Since neither the SML or F# uses anything funky it should be simple enough to translate into OCaml and Haskell.
The current implementation is based on one character of lookahead. It can probably be rewritten to not rely on lookahead, and only use read-char, but the code will become quite messy.

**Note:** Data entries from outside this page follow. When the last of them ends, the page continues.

(* ===== verification/Endpoint.v ===== *)
(** * Endpoints

    src/src/transport/endpoint.rs: the connection table a socket's packets are
    dispatched through, the admission of unknown peers (connection limit and
    per-address token bucket) and the periodic sweep.

    A connection is shared between the table, the accept queue and the
    application, so the endpoint keeps a store of connections and the table
    maps a remote address to a position in it: a connection that leaves the
    table stays alive for whoever holds it. *)

From Stdlib Require Import ZArith Lia Bool List String.
From Stdlib Require Import Strings.Byte.
From stdpp Require Import base list numbers option gmap.
From S2P Require Import Prelude Packet Crypto TestCrypto PacketCodec Float Cc Congestion Arbiter.
From S2P Require Import Session Ratchet Cookie Stun Identity Handshake Net Tar Connection.
From S2P Require Import ConnectionProps.

Open Scope Z_scope.

(** ** Addresses as keys *)

#[export] Instance SocketAddr_countable : Countable SocketAddr.
Proof.
  apply (inj_countable'
    (fun a => match a with AddrV4 ip p => inl (ip, p) | AddrV6 ip p => inr (ip, p) end)
    (fun x => match x with inl (ip, p) => AddrV4 ip p | inr (ip, p) => AddrV6 ip p end)).
  by intros [].
Defined.

(** [SocketAddr::ip]. *)
Definition IpAddr : Type := Z + list byte.

Definition addr_ip (a : SocketAddr) : IpAddr :=
  match a with AddrV4 ip _ => inl ip | AddrV6 ip _ => inr ip end.

Definition DEFAULT_MAX_CONNECTIONS : Z := 1024.

Record EndpointConfig : Type := mkEndpointConfig {
  max_connections : Z;                   (* usize *)
  max_new_conns_per_sec_per_ip : Z       (* u32 *)
}.

Definition EndpointConfig_default : EndpointConfig := mkEndpointConfig DEFAULT_MAX_CONNECTIONS 10.

(** ** The token bucket *)

Definition RateTable : Type := gmap IpAddr (f64 * Z).   (* tokens, last refill *)

(** Every 60 s, drop the entries that were not touched for 120 s. *)
Definition rate_cleanup (t : RateTable) (last_cleanup now : Z) : RateTable * Z :=
  if 60 <=? duration_since now last_cleanup / from_secs 1
  then (filter (fun e => bool_decide (duration_since now e.2.2 / from_secs 1 < 120)) t, now)
  else (t, last_cleanup).

(** One connection attempt from [ip]: admitted or not, and the table after. *)
Definition rate_take (t : RateTable) (max_per_sec : Z) (ip : IpAddr) (now : Z) : bool * RateTable :=
  let rate := f64_of max_per_sec in
  let '(tokens0, refill) := default (rate, now) (t !! ip) in
  let elapsed := as_secs_f64 (duration_since now refill) in
  let tokens := float_min (f64_add tokens0 (f64_mul elapsed rate)) rate in
  if SpecFloat.SFltb tokens (f64_of 1) then (false, <[ip := (tokens, now)]> t)
  else (true, <[ip := (f64_sub tokens (f64_of 1), now)]> t).

Section EndpointCode.
Context {C : Crypto} {X : X25519} {K : Kem} {D : MlDsa} {H : PlainHash} {N : Noise} {M : Libm}.
Context {T : Type} {CC : CongestionControl T}.

Record Endpoint : Type := mkEndpoint {
  ep_store : list (Connection (T := T));   (* every connection made, by handle *)
  ep_conns : gmap SocketAddr nat;          (* conns: remote -> handle *)
  ep_accepted : list nat;                  (* sent on accept_tx, oldest first *)
  ep_ip_rate : RateTable;
  ep_last_cleanup : Z                      (* Instant *)
}.

(** What [bind_with_config] fixes for the receive loop. *)
Record Bound : Type := mkBound {
  bd_socket : Z;
  bd_identity : IdentityKeypair;
  bd_factory : CookieFactory;
  bd_config : EndpointConfig
}.

Definition Endpoint_new (now : Z) : Endpoint := mkEndpoint [] ∅ [] ∅ now.

Definition set_ep_rate (e : Endpoint) (t : RateTable) (last : Z) : Endpoint :=
  mkEndpoint (ep_store e) (ep_conns e) (ep_accepted e) t last.
Definition set_ep_conns (e : Endpoint) (m : gmap SocketAddr nat) : Endpoint :=
  mkEndpoint (ep_store e) m (ep_accepted e) (ep_ip_rate e) (ep_last_cleanup e).
Definition set_ep_conn (e : Endpoint) (h : nat) (c : Connection) : Endpoint :=
  mkEndpoint (<[h := c]> (ep_store e)) (ep_conns e) (ep_accepted e) (ep_ip_rate e) (ep_last_cleanup e).

(** A new connection, in the table and, on the server side, on the queue. *)
Definition add_conn (e : Endpoint) (remote : SocketAddr) (c : Connection) (announce : bool) : Endpoint :=
  let h := length (ep_store e) in
  mkEndpoint (ep_store e ++ [c]) (<[remote := h]> (ep_conns e))
    (if announce then ep_accepted e ++ [h] else ep_accepted e) (ep_ip_rate e) (ep_last_cleanup e).

(** Admission of a remote the table does not know: [None] is one of the
    [continue]s, with the endpoint as it is left. *)
Definition admit_new (bd : Bound) (env : Env) (cc : T) (e : Endpoint) (remote : SocketAddr)
  : Endpoint * option (nat * list (Z * list byte)) :=
  if max_connections (bd_config bd) <=? Z.of_nat (size (ep_conns e)) then (e, None)
  else
    let '(t, last) := rate_cleanup (ep_ip_rate e) (ep_last_cleanup e) (ev_now env) in
    let '(ok, t') := rate_take t (max_new_conns_per_sec_per_ip (bd_config bd)) (addr_ip remote) (ev_now env) in
    let e1 := set_ep_rate e t' last in
    if ok then
      match accept_challenge env (bd_socket bd) remote cc (bd_identity bd) (bd_factory bd) None
              CipherSuite_default with
      | Err _ => (e1, None)
      | Ok (c, sent) => (add_conn e1 remote c true, Some (length (ep_store e1), sent))
      end
    else (e1, None).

For .net there is binaryreader that looks like it supports 1 character reads so you could in that case write 1 character lookahead as:
module internal TextIO=
open System.IO
let input1 (br:BinaryReader) = if br.BaseStream.Position < br.BaseStream.Length then Some (br.ReadChar()) else None;
let lookahead (br:BinaryReader) =
if br.BaseStream.Position < br.BaseStream.Length
then
let originalPosition = br.BaseStream.Position in
let read = br.ReadChar()
br.BaseStream.Position <- originalPosition
Some read
else None
let output (s:StreamWriter,s1:string) = s.Write s1
let output1 (s:StreamWriter,s1:char)= s.Write s1
You code very fast. Do you like Lisp? I keep wishing for Lisp/ML collaboration and am trying to find some people. I have much more experience with Lisp (especially Scheme and Common Lisp) but have started to learn the ML family and like everything about it so far. It's a great complement to Lisp.
Yes, I like Lisp, though I'm not that well versed.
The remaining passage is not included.